文摘As a part of regenerative medicine, biomaterials are largely used in this field of nanotechnology and tissue engineering research. We have recently developed a new scaffold using electrospun nanofibers of Poly (ε-caprolactone), PCL which is able to mimic the collagen extracellular matrix of cells. The aim of this study was to engineer a biological and implantable structure leading the regeneration of the tooth-bone unit. For this aim, we have cultured mouse osteoblasts embedded in a collagen gel on the nanofibrous membrane and coupled this structure with an embryonic dental germ before implantation.
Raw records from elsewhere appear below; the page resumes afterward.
Lemma init_distinct :
  MainNet ≠ TestNet3 -> MainNet ≠ TestNet -> TestNet3 ≠ TestNet ->
  mustRegister MainNetParams newRegistry
    = Done tt (afterWrites 5 MainNetParams newRegistry)
  /\ mustRegister TestNet3Params (afterWrites 5 MainNetParams newRegistry)
     = Done tt (afterWrites 5 TestNet3Params
                  (afterWrites 5 MainNetParams newRegistry))
  /\ mustRegister RegressionNetParams
       (afterWrites 5 TestNet3Params (afterWrites 5 MainNetParams newRegistry))
     = Done tt (afterWrites 5 RegressionNetParams
                  (afterWrites 5 TestNet3Params
                     (afterWrites 5 MainNetParams newRegistry))).
Proof.
  intros H13 H1r H3r. repeat split; apply mustRegister_fresh; fresh_magic.
Qed.

(** Without distinct magics initialization panics. *)
Lemma init_panics_on_shared_magic :
  MainNet = TestNet3 \/ MainNet = TestNet \/ TestNet3 = TestNet ->
  init newRegistry = Panic "failed to register network: duplicate DASH network".
Proof.
  intros Hshared. rewrite init_unfold.
  rewrite mustRegister_fresh by fresh_magic.
  destruct (decide (MainNet = TestNet3)) as [H13|H13].
  { rewrite mustRegister_duplicate; [done|]. fresh_magic. }
  rewrite mustRegister_fresh by fresh_magic.
  rewrite mustRegister_duplicate; [done|]. fresh_magic.
Qed.

(** ** Further properties of the registry *)

Lemma registeredNets_RegisterAll_mono (calls : list Params) (r : Registry)
    (net : wire.DASHNet) :
  net ∈ registeredNets r -> net ∈ registeredNets (RegisterAll calls r).1.
Proof.
  intros Hin. rewrite RegisterAll_registeredNets, elem_of_union. by right.
Qed.

Lemma RegisterAll_ok_fresh (calls : list Params) (r : Registry) (q : Params) :
  q ∈ (RegisterAll calls r).2 -> Net q ∉ registeredNets r.
Proof.
  run_induction calls r.
  - by intros ?%not_elem_of_nil.
  - apply IH.
  - intros [->|Hin]%elem_of_cons; [done|].
    apply IH in Hin. rewrite afterWrites_registeredNets in Hin.
    intros Hr. apply Hin, elem_of_union. by right.
Qed.

Lemma RegisterAll_calls_registered (calls : list Params) (r : Registry)
    (q : Params) :
  q ∈ calls -> Net q ∈ registeredNets (RegisterAll calls r).1.
Proof.
  revert q. run_induction calls r.
  - by intros q ?%not_elem_of_nil.
  - intros q [->|Hin]%elem_of_cons; [|by apply IH].
    by apply registeredNets_RegisterAll_mono.
  - intros q [->|Hin]%elem_of_cons; [|by apply IH].
    apply registeredNets_RegisterAll_mono.
    rewrite afterWrites_registeredNets, elem_of_union, elem_of_singleton.
    by left.
Qed.

(** X1: in any run of [Register] calls the networks that registered have
    pairwise distinct magics, none of which was registered before the
    run; the set of magics afterwards is the set before plus theirs; and
    the magic of every call, successful or not, is registered at the
    end. *)
Theorem registered_magics_unique (calls : list Params) (r : Registry) :
  NoDup (Net <$> (RegisterAll calls r).2)
  /\ (forall ps, ps ∈ (RegisterAll calls r).2 -> Net ps ∉ registeredNets r)
  /\ registeredNets (RegisterAll calls r).1
     = list_to_set (Net <$> (RegisterAll calls r).2) ∪ registeredNets r
  /\ (forall ps, ps ∈ calls -> Net ps ∈ registeredNets (RegisterAll calls r).1).
Proof.
  split; [|split; [|split]].
  - run_induction calls r; [constructor | apply IH |].
    apply NoDup_cons. split; [|apply IH].
    intros (q & Hq & Hin)%list_elem_of_fmap.
    apply RegisterAll_ok_fresh in Hin.
    rewrite afterWrites_registeredNets in Hin.
    apply Hin, elem_of_union. left. by apply elem_of_singleton.
  - intros ps. apply RegisterAll_ok_fresh.
  - apply RegisterAll_registeredNets.
  - intros ps. apply RegisterAll_calls_registered.
Qed.

(** X2: a byte or a prefix is known after a run of [Register] calls
    exactly when it was known before or a network registered in the run
    carries it: the lookups never lose an entry and never report an id
    that no network brought. *)
Theorem lookups_after_run (calls : list Params) (r : Registry)
    (id : byte) (prefix : string) :
  (IsPubKeyHashAddrID id (RegisterAll calls r).1 = true
   <-> IsPubKeyHashAddrID id r = true
       \/ exists ps, ps ∈ (RegisterAll calls r).2 /\ PubKeyHashAddrID ps = id)
  /\ (IsScriptHashAddrID id (RegisterAll calls r).1 = true
      <-> IsScriptHashAddrID id r = true
          \/ exists ps, ps ∈ (RegisterAll calls r).2 /\ ScriptHashAddrID ps = id)
  /\ (IsBech32SegwitPrefix prefix (RegisterAll calls r).1 = true
      <-> IsBech32SegwitPrefix prefix r = true
          \/ exists ps, ps ∈ (RegisterAll calls r).2
                       /\ Bech32HRPSegwit ps +:+ "1" = ToLower prefix).
Proof.
  unfold IsPubKeyHashAddrID, IsScriptHashAddrID, IsBech32SegwitPrefix.
  rewrite !bool_decide_eq_true.
  rewrite RegisterAll_pubKeyHashAddrIDs, RegisterAll_scriptHashAddrIDs,
    RegisterAll_bech32SegwitPrefixes.
  rewrite !elem_of_union, !elem_of_list_to_set, !list_elem_of_fmap.
  repeat split.
  all: try (intros [(ps & Heq & Hin) | Hold]; [right; by exists ps | by left]).
  all: intros [Hold | (ps & Hin & Heq)]; [by right | left; by exists ps].
Qed.

(** X3: a run of [Register] calls leaves the HD lookup of [id] as it was
    when no network registered in the run has [id] as its HD private key
    id, and a lookup that succeeded before the run succeeds after it. *)
Theorem HD_lookup_after_run (calls : list Params) (r : Registry)
    (id : list byte) :
  ((~ exists ps, ps ∈ (RegisterAll calls r).2
                /\ slice4 (HDPrivateKeyID ps) = id) ->
   HDPrivateKeyToPublicKeyID id (RegisterAll calls r).1
   = HDPrivateKeyToPublicKeyID id r)
  /\ ((HDPrivateKeyToPublicKeyID id r).2 = None ->
      (HDPrivateKeyToPublicKeyID id (RegisterAll calls r).1).2 = None).
Proof.
  unfold HDPrivateKeyToPublicKeyID.
  rewrite RegisterAll_hdPrivToPubKeyIDs.
  case_bool_decide as Hlen; [done|].
  destruct (lastWithHDPrivateKeyID (copy4 id) _) as [ps|] eqn:Hlast; [|done].
  apply lastWithHDPrivateKeyID_Some in Hlast as [Hin Hkey].
  split; [|done].
  intros Hno. destruct Hno. exists ps. split; [done|].
  by rewrite Hkey, slice4_copy4.
Qed.

Lemma RegisterAll_all_registered (calls : list Params) (r : Registry) :
  (forall ps, ps ∈ calls -> Net ps ∈ registeredNets r) ->
  RegisterAll calls r = (r, []).
Proof.
  induction calls as [|ps calls IH]; intros Hall; [done|].
  rewrite RegisterAll_cons, bool_decide_eq_true_2
    by (apply Hall, list_elem_of_here).
  apply IH. intros q Hq. by apply Hall, list_elem_of_further.
Qed.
To follow bone and tooth regeneration, we have performed RT-PCR, histology and immunofluorescence analysis. We showed here that this leaving implantable structure represents an accurate strategy for bone-tooth unit regeneration. We report here the first demonstration of bone-tooth unit regeneration by using a strategy based on a synthetic nanostructured membrane. This electrospun membrane is manufactured by using an FDA approved polymer, PCL and functionalized with osteoblasts before incorporation of the tooth germs at ED14 (the first lower molars) to generate bone-tooth unit in vivo after implantation in mice. Our technology represents an excellent platform on which other sophisticated products could be based.